(** C5 (amended).  If the profile claims [hasLargeBlob] and the blob output
    is absent, the call throws a [PasskeyError] with code [FAILED_READ]; if
    it claims [prfSupported], the PRF output is absent and the large-blob
    check did not fail, the call throws a [PasskeyError] with code
    [FAILED_WRITE].  In both cases the store is left as it was: nothing has
    been sanitized yet. *)
Theorem sanitize_validates_capabilities authenticationResponse support
    (h : store) (o : ExtensionResults) :
  h !! clientExtensionResults authenticationResponse = Some o ->
  let blob_absent := is_nullish (blob_of (get_prop o "largeBlob")) in
  let prf_absent := is_nullish (first_of (get_prop o "prf")) in
  (claims_largeBlob support = true -> blob_absent = true ->
   exists msg,
     sanitizeAuthenticationResponse authenticationResponse support h
       = (Throw (PasskeyError msg FAILED_READ), h)) /\
  (claims_prf support = true -> prf_absent = true ->
   claims_largeBlob support && blob_absent = false ->
   exists msg,
     sanitizeAuthenticationResponse authenticationResponse support h
       = (Throw (PasskeyError msg FAILED_WRITE), h)).
Proof.
  intros Hl blob_absent prf_absent. rewrite (sanitize_run _ _ _ _ Hl).
  fold blob_absent prf_absent. split.
  - intros -> ->. cbn [andb]. by eexists.
  - intros -> -> ->. cbn [andb]. by eexists.
Qed.

(** C9.  The sanitizer works in place.  When a capability check fails the
    call throws and the store is unchanged.  Otherwise the call returns; the
    returned copy refers to the very extension-results object of the
    argument; in the store that object now holds [undefined] under [prf] and
    [largeBlob], its other keys and the other objects being as before; so
    the caller's object has lost the sub-results it had. *)
Theorem sanitize_mutates_in_place authenticationResponse support
    (h : store) (o : ExtensionResults) :
  h !! clientExtensionResults authenticationResponse = Some o ->
  let l := clientExtensionResults authenticationResponse in
  let rejected :=
    (claims_largeBlob support && is_nullish (blob_of (get_prop o "largeBlob")))
    || (claims_prf support && is_nullish (first_of (get_prop o "prf"))) in
  if rejected then
    exists e,
      sanitizeAuthenticationResponse authenticationResponse support h
        = (Throw e, h)
  else
    exists r (h' : store) (o' : ExtensionResults),
      sanitizeAuthenticationResponse authenticationResponse support h
        = (Return r, h') /\
      clientExtensionResults (sanitizedAuthenticationResponse r) = l /\
      h' !! l = Some o' /\
      get_prop o' "prf" = ExtUndefined /\
      get_prop o' "largeBlob" = ExtUndefined /\
      (forall k, k <> "prf" -> k <> "largeBlob" -> o' !! k = o !! k) /\
      (forall l', l' <> l -> h' !! l' = h !! l') /\
      (get_prop o "prf" <> ExtUndefined \/ get_prop o "largeBlob" <> ExtUndefined
       -> h' <> h).
Proof.
  intros Hl l rejected. subst rejected.
  rewrite (sanitize_run _ _ _ _ Hl). fold l.
  destruct (claims_largeBlob support && _); [by eexists|].
  destruct (claims_prf support && _); [by eexists|].
  cbn [orb]. eexists _, _, _. split; [reflexivity|].
  cbn [sanitizedAuthenticationResponse clientExtensionResults].
  split; [reflexivity|]. split; [apply lookup_insert_eq|].
  split; [unfold get_prop; by rewrite markers_prf|].
  split; [unfold get_prop; by rewrite markers_largeBlob|].
  split; [intros k; apply markers_frame|].
  split; [intros l' Hne; by rewrite lookup_insert_ne|].
  intros Hhad Heq.
  assert (Hsame : <[l := <["largeBlob" := ExtUndefined]>
                           (<["prf" := ExtUndefined]> o)]> h !! l = Some o)
    by (rewrite Heq; exact Hl).
  rewrite lookup_insert_eq in Hsame. injection Hsame as Hsame.
  destruct Hhad as [Hhad|Hhad]; apply Hhad; rewrite <- Hsame;
    unfold get_prop; [by rewrite markers_prf | by rewrite markers_largeBlob].
Qed.

End SanitizerClaims.

(** *** The sanitizer on concrete responses *)

Lemma sanitized_copy_holds_markers_witness :
  exists r (h' : store) (o' : ExtensionResults),
    @sanitizeAuthenticationResponse rfc4648 example_response full_support
      example_store = (Return r, h') /\
    h' !! clientExtensionResults (sanitizedAuthenticationResponse r)
      = Some o' /\
    o' !! "prf" = Some ExtUndefined /\
    o' !! "largeBlob" = Some ExtUndefined.
Proof.
  apply (@sanitized_copy_holds_markers rfc4648 example_response full_support
           example_store example_extensions);
    vm_compute; reflexivity.
Defined.

Lemma sanitize_validates_capabilities_witness :
  (exists msg,
     @sanitizeAuthenticationResponse rfc4648 example_response full_support
       bare_store = (Throw (PasskeyError msg FAILED_READ), bare_store)) /\
  (exists msg,
     @sanitizeAuthenticationResponse rfc4648 example_response full_support
       blob_only_store = (Throw (PasskeyError msg FAILED_WRITE), blob_only_store)).
Proof.
  split.
  - refine (proj1 (@sanitize_validates_capabilities rfc4648 example_response
                     full_support bare_store ∅ _) _ _);
      vm_compute; reflexivity.
  - refine (proj2 (@sanitize_validates_capabilities rfc4648 example_response
                     full_support blob_only_store
                     (<["largeBlob" :=
                          ExtLargeBlob {| blob := value example_blob;
                                          written := undefined |}]> ∅) _)
              _ _ _);
      vm_compute; reflexivity.
Defined.

(** C5, as stated, fails in its second half.  The profile claims
    [prfSupported] and the PRF output is absent, yet the call does not fail
    with [FAILED_WRITE]: the profile also claims [hasLargeBlob], the blob is
    absent too, and that check comes first. *)
Lemma sanitize_prf_check_counterexample :
  claims_prf full_support = true /\
  bare_store !! clientExtensionResults example_response = Some ∅ /\
  is_nullish (first_of (get_prop (∅ : ExtensionResults) "prf")) = true /\
  thrown_code
    (fst (@sanitizeAuthenticationResponse rfc4648 example_response
            full_support bare_store)) = Some FAILED_READ /\
  thrown_code
    (fst (@sanitizeAuthenticationResponse rfc4648 example_response
            full_support bare_store)) <> Some FAILED_WRITE.
Proof.
  repeat split; try (vm_compute; reflexivity); vm_compute; discriminate.
Qed.

Lemma sanitize_mutates_in_place_witness :
  exists r (h' : store) (o' : ExtensionResults),
    @sanitizeAuthenticationResponse rfc4648 example_response full_support
      example_store = (Return r, h') /\
    clientExtensionResults (sanitizedAuthenticationResponse r)
      = clientExtensionResults example_response /\
    h' !! clientExtensionResults example_response = Some o' /\
    get_prop o' "prf" = ExtUndefined /\
    get_prop o' "largeBlob" = ExtUndefined /\
    (forall k, k <> "prf" -> k <> "largeBlob" ->
               o' !! k = example_extensions !! k) /\
    (forall l', l' <> clientExtensionResults example_response ->
                h' !! l' = example_store !! l') /\
    (get_prop example_extensions "prf" <> ExtUndefined \/
     get_prop example_extensions "largeBlob" <> ExtUndefined ->
     h' <> example_store).
Proof.
  refine (@sanitize_mutates_in_place rfc4648 example_response full_support
            example_store example_extensions _).
  vm_compute; reflexivity.
Defined.

(** ** CeremonyAdapter *)

Section CeremonyFacts.
Context `{EncodingUtils} `{Navigator}.

(** The run of [readLargeBlob] once the ceremony has resolved with an
    assertion whose extension results are the object [o]. *)
Lemma readLargeBlob_run options assertion (h : store) (o : ExtensionResults) :
  get_largeBlob_read options = Return (Some assertion) ->
  h !! getClientExtensionResults assertion = Some o ->
  readLargeBlob options h =
  if ext_is_nullish (get_prop o "largeBlob") then
    (Throw (PasskeyError "Unable to read large blob" FAILED_READ), h)
  else
    match blob_of (get_prop o "largeBlob") with
    | value blobBuffer =>
        if String.eqb (arrayBufferToPlaintext blobBuffer) EmptyString then
          (Throw (PasskeyError "Large blob decoded to empty string" FAILED_READ),
           h)
        else (Return (arrayBufferToPlaintext blobBuffer), h)
    | _ => (Throw (PasskeyError "Large blob empty" FAILED_READ), h)
    end.
Proof.
  intros Hget Hl.
  unfold readLargeBlob, Heap.bind, Heap.lift, Heap.read_object.
  rewrite Hget, Hl.
  destruct (ext_is_nullish _); [reflexivity|].
  destruct (blob_of _) as [| |buf]; try reflexivity.
  by destruct (String.eqb _ _).
Qed.

(** C8.  Once the ceremony has produced its extension output,
    [readLargeBlob] fails with the code [FAILED_READ] exactly when the output
    has no [largeBlob] entry, or the entry has no [blob], or the blob decodes
    to the empty string; in every other case it returns the decoded blob,
    which is not empty, and leaves the store alone. *)
Theorem readLargeBlob_failed_read_iff options assertion
    (h : store) (o : ExtensionResults) :
  get_largeBlob_read options = Return (Some assertion) ->
  h !! getClientExtensionResults assertion = Some o ->
  let entry := get_prop o "largeBlob" in
  (thrown_code (fst (readLargeBlob options h)) = Some FAILED_READ <->
   ext_is_nullish entry = true \/
   is_nullish (blob_of entry) = true \/
   exists buf, blob_of entry = value buf /\
               arrayBufferToPlaintext buf = EmptyString) /\
  (forall buf,
     blob_of entry = value buf ->
     arrayBufferToPlaintext buf <> EmptyString ->
     readLargeBlob options h = (Return (arrayBufferToPlaintext buf), h)).
Proof.
  intros Hget Hl entry. rewrite (readLargeBlob_run _ _ _ _ Hget Hl).
  fold entry. split.
  - destruct (ext_is_nullish entry) eqn:Hentry; [cbn; naive_solver|].
    destruct (blob_of entry) as [| |buf] eqn:Hblob; [cbn; naive_solver..|].
    destruct (String.eqb_spec (arrayBufferToPlaintext buf) EmptyString)
      as [Hempty|Hfull]; cbn.
    + split; [|done]. intros _. right; right. by exists buf.
    + split; [done|]. intros [?|[?|(buf' & [= <-] & Hempty)]]; done.
  - intros buf Hblob Hfull.
    assert (ext_is_nullish entry = false) as ->
      by (destruct entry; try done; by cbn in Hblob).
    rewrite Hblob.
    by destruct (String.eqb_spec (arrayBufferToPlaintext buf) EmptyString).
Qed.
──────────────────────────────
Exercise description:
Show the lines of the listing above with "arrayBufferToPlaintext".

Solution for this exercise:
        if String.eqb (arrayBufferToPlaintext blobBuffer) EmptyString then
        else (Return (arrayBufferToPlaintext blobBuffer), h)
               arrayBufferToPlaintext buf = EmptyString) /\
     arrayBufferToPlaintext buf <> EmptyString ->
     readLargeBlob options h = (Return (arrayBufferToPlaintext buf), h)).
    destruct (String.eqb_spec (arrayBufferToPlaintext buf) EmptyString)
    by destruct (String.eqb_spec (arrayBufferToPlaintext buf) EmptyString).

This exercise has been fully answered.